I want to throw my phone into the ocean, but that would be kind of checking out of modern life. Anyone who isn't a hermit needs a phone, for something. I thought about getting a dumbphone instead, a phone which does the important stuff like calling/texting, but not really anything else. You can't go on the internet, there's no app store, it has nothing that would demand your attention when you're not trying to use the phone for what it is. It sounds good, but it doesn't have google maps, and for me that's a necessary tool of survival. They do have some fancier dumbphones that can still do maps, but most of them are either overpriced or not quite as functional as they claim to be.
After a long time of looking around, it turns out Japan might already have the answer to this problem in the form of "keitai"

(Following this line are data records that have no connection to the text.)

(** [d.setDate(d.getDate() + k)] moves the local time by [k] whole days. *)
Lemma setDate_shift (env : Env) (t k : Z) :
  setDate env t (getDate env t + k)
  = JsDate.TimeClip (UTC env (LocalTime env t + k * JsDate.msPerDay)).
Proof.
  unfold setDate, getDate.
  rewrite JsDateFacts.MakeDay_shift, JsDateFacts.MakeDate_shift. reflexivity.
Qed.

(* ===================================================================== *)
(** ** Store calls *)
(* ===================================================================== *)

Section StoreCalls.

Context (env : Env).

Lemma store_call_ok {A} (op : StoreOp) (effect : World -> A * World) (w : World) :
  fault env (length (trace w)) = None ->
  store_call env op effect w = (Ok (effect (log_op op w)).1, (effect (log_op op w)).2).
Proof.
  intros H. unfold store_call. rewrite H. destruct (effect _); reflexivity.
Qed.

Lemma store_call_fault {A} (op : StoreOp) (effect : World -> A * World)
    (w : World) (msg : string) :
  fault env (length (trace w)) = Some msg ->
  store_call env op effect w = (Throw msg, log_op op w).
Proof. intros H. unfold store_call. rewrite H. reflexivity. Qed.

Lemma trace_log_op (op : StoreOp) (w : World) :
  length (trace (log_op op w)) = S (length (trace w)).
Proof. unfold log_op; simpl. rewrite length_app; simpl. lia. Qed.

End StoreCalls.

(* ===================================================================== *)
(** ** The catalog and the registry *)
(* ===================================================================== *)

(** C10.  Every operation name declared in [adminTools] is a key of
    [ActionRegistry]; the converse fails, because the registry's
    [getRecentLogs] has no descriptor in [adminTools]. *)
Theorem catalog_within_registry :
  (forall name, In name catalog_names -> In name registry_keys)
  /\ In "getRecentLogs" registry_keys
  /\ ~ In "getRecentLogs" catalog_names.
Proof.
  split; [|split].
  - intros name H. unfold catalog_names in H; simpl in H.
    unfold registry_keys; simpl.
    repeat (destruct H as [<- | H]; [tauto |]). destruct H.
  - unfold registry_keys; simpl. tauto.
  - unfold catalog_names; simpl. intros H.
    repeat (destruct H as [H | H]; [discriminate H |]). destruct H.
Qed.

Keitai is just a word for "personal phone", but it means something a little different than what you might imagine based on that. It's not like an iPhone or other smartphone, it's basically a smartphone's software crammed into a flip-phone's hardware. This might seem like it has the same problems. If it can do everything a smartphone can, why is it any better?
The problem, the big problem, with modern cell phones is that they've been optimized to reduce friction. It's so easy to pick them up and slide into video scrolling or social media or browsing the internet, or anything. These things aren't so easy though when you use a keitai; it introduces friction and texture back into the experience. There's no smart-screen keypad that's easy to use, you have to type using the old style of buttons, the ones that have three letters per key and take forever. And you can browse the internet, or use apps, or anything really, but it will be on a small screen that's not really suited to them, so there's a lot less motivation to start doing that, or to keep doing it for very long.
And check out what they look like -
I love these designs. They're minimalistic, but still individual. And you can personalize them with charms or stickers, and give them even more individual meaning and customization. It's kind of the best of both worlds in how it's a technology that you can use as technology, that doesn't pull you away from your life, but instead becomes a part of it. It lets you choose, instead of choosing for you.
In the end I guess all I want is a phone that can fade into the background of life, instead of making demands of you, and I don't think there are any better options out there at the moment.
Sadly, in the US there are only a few keitai that work with the cell network, and even those are not exactly reliable or easy to acquire.
But, maybe someday...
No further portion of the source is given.